*** Provided records ***

(** * License tasks of [tasks/go.py]

    A shallow embedding of the license-manifest tasks of [tasks/go.py]
    ([get_licenses_list], [generate_licenses], [lint_licenses] and the legacy
    [lint_licenses_old]) and the properties of the license reconciler.

    Conventions of the embedding:
    - a Python [str] is a [string]; characters are the code points below 256;
    - a task runs in a small state-and-exception monad [M] over a [World]
      (the files on disk, [sys.platform] and the lines printed so far); a
      path is the name of a file as the program spells it, and the
      directories of a world are those that hold its files;
    - text files are read and written as Python 3 does in text mode:
      universal newlines on reading, [os.linesep] on writing;
    - the invoke context [ctx] is a record of the outcomes of the external
      commands the tasks run; the commands do not change the files of the
      [World]. *)

From Stdlib Require Import Ascii ZArith Sorting.Sorted.
From stdpp Require Import base option list sorting strings gmap pretty.

Local Open Scope Z_scope.

(** ** Python string primitives *)

Module PyStr.

(** [len(s)] *)
Definition len (s : string) : Z := Z.of_nat (String.length s).

(** [s[k:]] for [0 <= k], dropping the first [k] characters. *)
Fixpoint drop (k : nat) (s : string) : string :=
  match k, s with
  | O, _ => s
  | S k', String _ s' => drop k' s'
  | S _, EmptyString => EmptyString
  end.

*** End of Provided records ***

- _Work task_
Using the records above, copy all lines that include the word "files".

- _Written solution_
      (the files on disk, [sys.platform] and the lines printed so far); a
      directories of a world are those that hold its files;
    - text files are read and written as Python 3 does in text mode:
      commands the tasks run; the commands do not change the files of the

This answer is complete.